If you've already run the gamut of zdrugs and benzos you're looking at probably TCAs (like amitriplyne), or low-dose antihistamine based anti-psychotics. Of those Seroquel seems to be the go-to med for severe insomnia. 

There are other drugs like Remeron, Restoril, and others that fit into the above categories in different ways, and its really more a trial and error thing.


----------



## euphoria (Jan 21, 2009)

Dexedrine


----------



## Recipe For Disaster (Jun 8, 2010)

how did you get chloral hydrate prescribed?


----------



## UltraShy (Nov 8, 2003)

feelalone said:


> - tramadol


I officially register my total disagreement with this.

It does nothing. It does nothing when taken at 400 mg (8 pills) daily for two months. It does nothing even when taken in insanely large doses. Seizure risk stopped me from ever consuming more than 800 mg in a single dose (16 pills -- literally a fistful).

Seems to work for some; but I'm not part of this some.


----------



## UltraShy (Nov 8, 2003)

MBL said:


> Chloral Hydrate. They don't prescribe this much anymore, but personally I find it better than benzos. Anxiety dose is usually 250. Sedative dose is up to 1000. Side effects are mild, usually mild upset stomach. Do not exceed dosage because it will literally knock you out.

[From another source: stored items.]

Definition edge (a b : A) : Prop := exists i, get a n2i = Some i /\ b ∈ successors i.
Definition walk (l : list A) : Prop := forall i a b, l !! i = Some a -> l !! S i = Some b -> edge a b.
(** As the exception documents it: the first and the last are the same. *)
Definition cycle (l : list A) : Prop := walk l /\ 2 <= length l /\ head l = last l.

(** Every successor of a node comes before it. *)
Definition backwards (fin : list A) : Prop := forall i a b, fin !! i = Some a -> edge a b -> exists j, j < i /\ fin !! j = Some b.

Lemma backwards_snoc fin a : backwards fin -> (forall b, edge a b -> b ∈ fin) -> backwards (fin ++ [a]).
Proof.
  intros B Ha i x b Hi E. apply lookup_app_Some in Hi as [Hi|[L Hi]].
  - destruct (B i x b Hi E) as (j & Hj & Ej). exists j. split; [done|]. by apply lookup_app_l_Some.
  - destruct (i - length fin) as [|k] eqn:Ek; [|done]. cbn in Hi. injection Hi as ->. destruct (list_elem_of_lookup_1 _ _ (Ha b E)) as [j Hj]. exists j. pose proof (lookup_lt_Some _ _ _ Hj). split; [lia|]. by apply lookup_app_l_Some.
Qed.
Lemma walk_positions fin l : backwards fin -> walk l -> forall k a n, l !! k = Some a -> fin !! n = Some a -> forall i x, k + i < length l -> l !! (k + i) = Some x -> exists m, fin !! m = Some x /\ m + i <= n.
Proof.
  intros B W k a n Hk Hn i. induction i as [|i IH]; intros x Hi Hx; [rewrite Nat.add_0_r in Hx; exists n; split; [congruence | lia]|].
  destruct (lookup_lt_is_Some_2 l (k + i)) as [y Hy]; [lia|]. destruct (IH y ltac:(lia) Hy) as (m & Hm & Lm). destruct (B m y x Hm) as (j & Hj & Ej); [apply (W (k + i)); [done | by rewrite <- Hx; f_equal; lia]|]. exists j. split; [done | lia].
Qed.
Lemma backwards_acyclic fin l : backwards fin -> NoDup fin -> (forall a b, edge a b -> a ∈ fin) -> ~ cycle l.
Proof.
  intros B ND All (W & L & HL). destruct l as [|a [|b l]]; [cbn in L; lia | cbn in L; lia|]. assert (E : edge a b) by (by apply (W 0)). destruct (list_elem_of_lookup_1 _ _ (All a b E)) as [n Hn].
  assert (HA : (a :: b :: l) !! (0 + S (length l)) = Some a) by (rewrite last_lookup in HL; cbn [head length pred] in HL; by rewrite HL).
  destruct (walk_positions fin _ B W 0 a n eq_refl Hn (S (length l)) a ltac:(cbn; lia) HA) as (m & Hm & Lm). assert (m = n) by (by apply (NoDup_lookup fin _ _ a)). lia.
Qed.

(** * The search *)

(** Nodes on the stack with the successors that are left; [next] is the
    successor of the topmost that is being looked at. *)
Record visiting (fin : list A) (fs : list (A * list A)) (next : list A) (st : search (A := A)) : Prop := Visiting {
  vi_stack : stack st = fs.*1;
  vi_itstack : itstack st = fs.*2;
  vi_seen : forall x, x ∈ seen st <-> x ∈ fin \/ x ∈ fs.*1;
  vi_index : forall x i, node2stacki st !! x = Some i <-> fs.*1 !! i = Some x;
  vi_once : NoDup (fin ++ fs.*1);
  vi_fin : backwards fin;
  vi_walk : walk (fs.*1 ++ next);
  vi_frames : forall i a rest, fs !! i = Some (a, rest) -> exists n before, get a n2i = Some n /\ successors n = before ++ rest /\ forall b, b ∈ before -> b ∈ fin \/ (fs.*1 ++ next) !! S i = Some b
}.

Definition left_over (fs : list (A * list A)) : nat := foldr (fun f n => length f.2 + n) 0 fs.
Definition unseen (s : gset A) (d : list (A * node_info A)) : nat := foldr (fun ni n => (if decide (ni.1 ∈ s) then 0 else S (length (successors ni.2))) + n) 0 d.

This is one of the meds I'd like to try. Given my chronic insomnia that fails to respond suitably* to other meds I certainly have a valid medical justification.

*Note: "suitably" rules out junk like Seroquel that will certainly make me sleep -- all night and the next day. At a lower dose it takes forever to work and then results in drowsiness that lasts most of the next day, making it pretty much useless to me. If I wanted to simply sleep away a few days of my life it would be good, but otherwise useless, just like other sleep aids I've tried.


----------



## UltraShy (Nov 8, 2003)

MBL said:


> I heard some people say they took ritalin for SA! I have to strongly disagree with that idea!!!
> 
> Low dose Adderall perhaps...


To me Ritalin feels about the same as a real amphetamine, just weaker. I take immediate release dextroamphetamine.


----------



## euphoria (Jan 21, 2009)

I've found that Ritalin causes far more anxiety than Dexedrine.


----------



## jim_morrison (Aug 17, 2008)

UltraShy said:


> This is one of the meds I'd like to try. Given my chronic insomnia that fails to respond suitably* to other meds I certainly have a valid medical justification.
> 
> *Note: "suitably" rules out junk like Seroquel that will certainly make me sleep -- all night and the next day. At a lower dose it takes forever to work and then results in drowsiness that lasts most of the next day, making it pretty much useless to me. If I wanted to simply sleep away a few days of my life it would be good, but otherwise useless, just like other sleep aids I've tried.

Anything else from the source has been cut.